(** A step of worker [w] with atomic calls, and [n] of them. *)
Definition cstep (w : nat) (sys : System) : option System :=
  let '(mkSystem s mv outputs workers) := sys in
  pc ← workers !! w;
  match call_step s pc with
  | Some (s', pc') => Some (mkSystem s' mv outputs (<[w := pc']> workers))
  | None =>
      '(mv', outputs', pc') ←
        data_step cb txs mv outputs (fun i => existsb (holds_output i) workers) pc;
      Some (mkSystem s mv' outputs' (<[w := pc']> workers))
  end.
Fixpoint csteps (w n : nat) (sys : System) : option System :=
  match n with
  | O => Some sys
  | S n => sys' ← cstep w sys; csteps w n sys'
  end.
Fixpoint crun (schedule : list (nat * nat)) (sys : System) : option System :=
  match schedule with
  | [] => Some sys
  | (w, n) :: schedule => sys' ← csteps w n sys; crun schedule sys'
  end.

Lemma cstep_step w sys sys' : cstep w sys = Some sys' -> step cb txs sys sys'.
Proof.
  destruct sys as [s mv outputs workers]. unfold cstep. intros (pc & Hw & H)%bind_Some.
  destruct (call_step s pc) as [[s1 pc1]|] eqn:Ec.
  - injection H as <-. by eapply step_call.
  - apply bind_Some in H as ([[mv1 o1] pc1] & Hd & H). injection H as <-. by eapply step_data.
Qed.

* [Exercise requirements]:
Restate every line of the listing word for word.

* [Exercise response]:
(** A step of worker [w] with atomic calls, and [n] of them. *)
Definition cstep (w : nat) (sys : System) : option System :=
  let '(mkSystem s mv outputs workers) := sys in
  pc ← workers !! w;
  match call_step s pc with
  | Some (s', pc') => Some (mkSystem s' mv outputs (<[w := pc']> workers))
  | None =>
      '(mv', outputs', pc') ←
        data_step cb txs mv outputs (fun i => existsb (holds_output i) workers) pc;
      Some (mkSystem s mv' outputs' (<[w := pc']> workers))
  end.
Fixpoint csteps (w n : nat) (sys : System) : option System :=
  match n with
  | O => Some sys
  | S n => sys' ← cstep w sys; csteps w n sys'
  end.
Fixpoint crun (schedule : list (nat * nat)) (sys : System) : option System :=
  match schedule with
  | [] => Some sys
  | (w, n) :: schedule => sys' ← csteps w n sys; crun schedule sys'
  end.

Lemma cstep_step w sys sys' : cstep w sys = Some sys' -> step cb txs sys sys'.
Proof.
  destruct sys as [s mv outputs workers]. unfold cstep. intros (pc & Hw & H)%bind_Some.
  destruct (call_step s pc) as [[s1 pc1]|] eqn:Ec.
  - injection H as <-. by eapply step_call.
  - apply bind_Some in H as ([[mv1 o1] pc1] & Hd & H). injection H as <-. by eapply step_data.
Qed.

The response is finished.